• **Supplied material**:

(* ===== verification/Prelude.v ===== *)
(** * SwartzNet: a verification development

    SwartzNet is a BitTorrent client with distributed full-text search.  A node
    publishes signed keyword records and DHT items about the torrents it holds,
    answers the queries of connected peers over the BEP-10 extension
    [sn_search], reconciles its record store with theirs, and weighs what it
    learns by the reputation of whoever said it.  This library models the wire
    and disk contracts of the system and the services that decide what is
    accepted, sent and remembered.  Definitions follow the Go sources under
    [src/]; a definition keeps the name of the function or type it translates.

    ** The parts

    Shared ground.
    - [Prelude]: the error monad, [iter_until] (loops with fuel), folds over
      lists, the generic lemmas and the hint databases.
    - [GoInt], [GoFloat], [Utf8], [Hex], [Sha256], [Sha1]: what the code uses of
      the Go language and its standard library, executable.
    - [Files]: create-temp, write, rename, as the persistent stores do it; which
      system calls fail is an argument.
    - [Externals]: the classes for code outside the repository ([SigScheme] for
      ed25519, [Bencode] for the bencode library), each with its laws in a
      separate class; [Instances] meets the laws with concrete functions.

    Contracts ([src/contracts]), pure functions on bytes.
    - [Record] (record/): identity and signature preimages, proof of work, mining.
    - [Riblt] (riblt/): rateless set reconciliation.
    - [Snagg] (snagg/snagg.go, pages.go), [SnaggTree], [SnaggBuild],
      [SnaggRead], [SnaggFind] (build.go, read.go): the page format, then the
      B-tree, its builder, its reader over a hostile source, and the two composed.
    - [LtepServices], [Ltepwire], [LtepSync] (ltepwire/): the services mask and
      the nine messages of [sn_search].
    - [Token] (token/), [DhtSchema] (dhtschema/): keywords and BEP-44 items.

    Trust ([src/internal/reputation], [trust], [admission], engine/reputation.go).
    - [Bloom], [Sources], [Reputation], [Trust], [Admission]: one state record
      each, one function per method; [Admission] reads the reputation through a
      class that [Reputation] implements.
    - [SpamResistance]: the engine's path from a user's verdict on a hit to the
      filter, the table, the tracker and the trust list.

    Peer search ([src/internal/swarmsearch]).
    - [Misbehavior] (misbehavior.go, ratelimit.go): points, bans, token buckets.
    - [RecordCache] (records.go), [SyncSession] (sync_session.go): the store and
      the state machine of one reconciliation.
    - [Protocol] (protocol.go, ports.go): the state of the engine and the monad
      its handlers are written in; [SwarmQuery] (query.go), [SyncDispatch]
      (sync_dispatch.go, sync_start.go) and [Handler] (handler.go) are the
      outbound queries, the session registry with its pumps, and the dispatch of
      every inbound frame.

    Keyword index ([src/internal/dhtindex]).
    - [Manifest] (manifest.go): the publisher's record of what it announced, kept
      within the size of a DHT item and written to disk.
    - [Crawler] (crawler.go, sample.go): the bounded walk over DHT nodes.
    - [Backend] (backend.go, legacy_keyword.go, memory.go, composite.go,
      publisher.go): the backend interface, a class with its laws, the legacy and
      the composite implementations, and the publisher's loop over it.
    - [Aggregate] (aggregate.go, aggregate_torrent.go): the same interface over a
      signed tree that is built, seeded and announced; it composes [Record],
      [SnaggBuild], [SnaggFind] and [DhtSchema].
    - [Lookup] (lookup.go): the indexers a node knows and the query over them; it
      composes [Token], [Reputation], [Bloom] and [Sources].

    ** How operations are modelled

    A Go method is a function from the state it locks to the new state and its
    results; a method that reads the clock takes the time as an argument, read
    where the code reads it.  An operation that holds one lock for its whole
    body is one step.  Where the code releases a lock between two decisions the
    operation is split at that point and the theorems allow any operation in
    between ([Admission], [SwarmQuery], [SyncDispatch]'s pump).  The handlers of
    [sn_search] run to completion one after the other, except the pump, whose
    rounds interleave with them.  Handlers return the events they would perform
    (frames handed to the transport, replies, calls of the sinks) in order.
    A Go map whose iteration order the code exposes is an argument, or a result
    that the theorems state up to permutation.  A nil pointer or closure is
    [None].  Integers have their Go width, with the wrap-around written out
    where the code can reach it.

    ** What the theorems show

    - Codecs: decoders undo encoders, and what a decoder accepts is within the
      caps, whatever the bytes ([pages_roundtrip],
      [results_and_announcements], [sync_frames], [item_contracts]).
    - Records and trees: mining gives the least nonce and verifies; what a
      reader returns from a hostile tree is authentic and it always ends; a
      built tree returns exactly the matching records.
    - Reconciliation: a decoder never reports a false difference, and reports
      the whole one when it converges; a session over it delivers the missing
      records, within its budgets ([session_reconciles], [session_budgets]).
    - Stores refine simple specifications: a list in LRU or FIFO order, a map of
      trusted keys ([source_tracker_lru], [record_cache_fifo], [trust_store]).
    - Gates: invariants and justifications of admission, the life of a ban, the
      rate of a bucket, what an inbound frame can and cannot do.
    - Keyword index: a manifest stays publishable and survives the disk; a crawl
      ends and keeps to its caps; what is published is found and what is
      retracted stays gone; an aggregate answers as the list of its records does;
      a lookup is the reference merge of its answers ([manifest_publishable],
      [crawl_complete], [published_is_found], [retracted_stays_gone],
      [aggregate_answers], [lookup_answers]).

    ** Fuel

    Every loop that is not structural runs under fuel that a theorem shows to be
    enough: the peeling of the [Riblt] decoder (at most one step per element
    there is), the mining loop (the nonce space), the levels of the tree (each
    is shorter than the one below), the descent of [Find] (page visits are
    bounded by the pages), the pump (its symbol budget).

    ** Assumptions

    The laws of [Externals] and the parameters of each file: an ed25519
    signature that was made verifies; a bencode encoding decodes to what was
    encoded; SHA-256 without collisions where a theorem says so.  The DHT, the
    torrent client and the indexer are ports: arguments that return what the
    environment answers.  Each theorem
    that has a hypothesis comes with a witness that meets it.

    ** Not modelled

    - bencode/ is a thin wrapper of the library that [Externals] describes.
    - The engine around the torrent library (sessions, queue, tracker,
      snapshots, file selection): its state is that of third-party objects.
    - The indexer and its extractors: bleve queries and document formats read by
      third-party parsers.
    - Companion, configuration, identity, signing, search fan-out: small
      compositions, planned after the keyword index.
    - The daemon, the HTTP interface, the GUI, the commands and the scripts:
      wiring and presentation.

    ** Plan

    In order: the companion (builder, publisher, subscriber), the chunker and the
    indexer's pipeline, the engine's queue and file tracker, torrent signing,
    identity and configuration. *)

From Stdlib Require Export ZArith NArith Lia.
From Stdlib Require Export Strings.Byte.
From stdpp Require Export gmap list vector numbers strings sorting.
From stdpp Require Import finite.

• **Directions**: An exact restatement of the data is required.

• **Solution for this problem**:
(* ===== verification/Prelude.v ===== *)
(** * SwartzNet: a verification development

    SwartzNet is a BitTorrent client with distributed full-text search.  A node
    publishes signed keyword records and DHT items about the torrents it holds,
    answers the queries of connected peers over the BEP-10 extension
    [sn_search], reconciles its record store with theirs, and weighs what it
    learns by the reputation of whoever said it.  This library models the wire
    and disk contracts of the system and the services that decide what is
    accepted, sent and remembered.  Definitions follow the Go sources under
    [src/]; a definition keeps the name of the function or type it translates.

    ** The parts

    Shared ground.
    - [Prelude]: the error monad, [iter_until] (loops with fuel), folds over
      lists, the generic lemmas and the hint databases.
    - [GoInt], [GoFloat], [Utf8], [Hex], [Sha256], [Sha1]: what the code uses of
      the Go language and its standard library, executable.
    - [Files]: create-temp, write, rename, as the persistent stores do it; which
      system calls fail is an argument.
    - [Externals]: the classes for code outside the repository ([SigScheme] for
      ed25519, [Bencode] for the bencode library), each with its laws in a
      separate class; [Instances] meets the laws with concrete functions.

    Contracts ([src/contracts]), pure functions on bytes.
    - [Record] (record/): identity and signature preimages, proof of work, mining.
    - [Riblt] (riblt/): rateless set reconciliation.
    - [Snagg] (snagg/snagg.go, pages.go), [SnaggTree], [SnaggBuild],
      [SnaggRead], [SnaggFind] (build.go, read.go): the page format, then the
      B-tree, its builder, its reader over a hostile source, and the two composed.
    - [LtepServices], [Ltepwire], [LtepSync] (ltepwire/): the services mask and
      the nine messages of [sn_search].
    - [Token] (token/), [DhtSchema] (dhtschema/): keywords and BEP-44 items.

    Trust ([src/internal/reputation], [trust], [admission], engine/reputation.go).
    - [Bloom], [Sources], [Reputation], [Trust], [Admission]: one state record
      each, one function per method; [Admission] reads the reputation through a
      class that [Reputation] implements.
    - [SpamResistance]: the engine's path from a user's verdict on a hit to the
      filter, the table, the tracker and the trust list.

    Peer search ([src/internal/swarmsearch]).
    - [Misbehavior] (misbehavior.go, ratelimit.go): points, bans, token buckets.
    - [RecordCache] (records.go), [SyncSession] (sync_session.go): the store and
      the state machine of one reconciliation.
    - [Protocol] (protocol.go, ports.go): the state of the engine and the monad
      its handlers are written in; [SwarmQuery] (query.go), [SyncDispatch]
      (sync_dispatch.go, sync_start.go) and [Handler] (handler.go) are the
      outbound queries, the session registry with its pumps, and the dispatch of
      every inbound frame.

    Keyword index ([src/internal/dhtindex]).
    - [Manifest] (manifest.go): the publisher's record of what it announced, kept
      within the size of a DHT item and written to disk.
    - [Crawler] (crawler.go, sample.go): the bounded walk over DHT nodes.
    - [Backend] (backend.go, legacy_keyword.go, memory.go, composite.go,
      publisher.go): the backend interface, a class with its laws, the legacy and
      the composite implementations, and the publisher's loop over it.
    - [Aggregate] (aggregate.go, aggregate_torrent.go): the same interface over a
      signed tree that is built, seeded and announced; it composes [Record],
      [SnaggBuild], [SnaggFind] and [DhtSchema].
    - [Lookup] (lookup.go): the indexers a node knows and the query over them; it
      composes [Token], [Reputation], [Bloom] and [Sources].

    ** How operations are modelled

    A Go method is a function from the state it locks to the new state and its
    results; a method that reads the clock takes the time as an argument, read
    where the code reads it.  An operation that holds one lock for its whole
    body is one step.  Where the code releases a lock between two decisions the
    operation is split at that point and the theorems allow any operation in
    between ([Admission], [SwarmQuery], [SyncDispatch]'s pump).  The handlers of
    [sn_search] run to completion one after the other, except the pump, whose
    rounds interleave with them.  Handlers return the events they would perform
    (frames handed to the transport, replies, calls of the sinks) in order.
    A Go map whose iteration order the code exposes is an argument, or a result
    that the theorems state up to permutation.  A nil pointer or closure is
    [None].  Integers have their Go width, with the wrap-around written out
    where the code can reach it.

    ** What the theorems show

    - Codecs: decoders undo encoders, and what a decoder accepts is within the
      caps, whatever the bytes ([pages_roundtrip],
      [results_and_announcements], [sync_frames], [item_contracts]).
    - Records and trees: mining gives the least nonce and verifies; what a
      reader returns from a hostile tree is authentic and it always ends; a
      built tree returns exactly the matching records.
    - Reconciliation: a decoder never reports a false difference, and reports
      the whole one when it converges; a session over it delivers the missing
      records, within its budgets ([session_reconciles], [session_budgets]).
    - Stores refine simple specifications: a list in LRU or FIFO order, a map of
      trusted keys ([source_tracker_lru], [record_cache_fifo], [trust_store]).
    - Gates: invariants and justifications of admission, the life of a ban, the
      rate of a bucket, what an inbound frame can and cannot do.
    - Keyword index: a manifest stays publishable and survives the disk; a crawl
      ends and keeps to its caps; what is published is found and what is
      retracted stays gone; an aggregate answers as the list of its records does;
      a lookup is the reference merge of its answers ([manifest_publishable],
      [crawl_complete], [published_is_found], [retracted_stays_gone],
      [aggregate_answers], [lookup_answers]).

    ** Fuel

    Every loop that is not structural runs under fuel that a theorem shows to be
    enough: the peeling of the [Riblt] decoder (at most one step per element
    there is), the mining loop (the nonce space), the levels of the tree (each
    is shorter than the one below), the descent of [Find] (page visits are
    bounded by the pages), the pump (its symbol budget).

    ** Assumptions

    The laws of [Externals] and the parameters of each file: an ed25519
    signature that was made verifies; a bencode encoding decodes to what was
    encoded; SHA-256 without collisions where a theorem says so.  The DHT, the
    torrent client and the indexer are ports: arguments that return what the
    environment answers.  Each theorem
    that has a hypothesis comes with a witness that meets it.

    ** Not modelled

    - bencode/ is a thin wrapper of the library that [Externals] describes.
    - The engine around the torrent library (sessions, queue, tracker,
      snapshots, file selection): its state is that of third-party objects.
    - The indexer and its extractors: bleve queries and document formats read by
      third-party parsers.
    - Companion, configuration, identity, signing, search fan-out: small
      compositions, planned after the keyword index.
    - The daemon, the HTTP interface, the GUI, the commands and the scripts:
      wiring and presentation.

    ** Plan

    In order: the companion (builder, publisher, subscriber), the chunker and the
    indexer's pipeline, the engine's queue and file tracker, torrent signing,
    identity and configuration. *)

From Stdlib Require Export ZArith NArith Lia.
From Stdlib Require Export Strings.Byte.
From stdpp Require Export gmap list vector numbers strings sorting.
From stdpp Require Import finite.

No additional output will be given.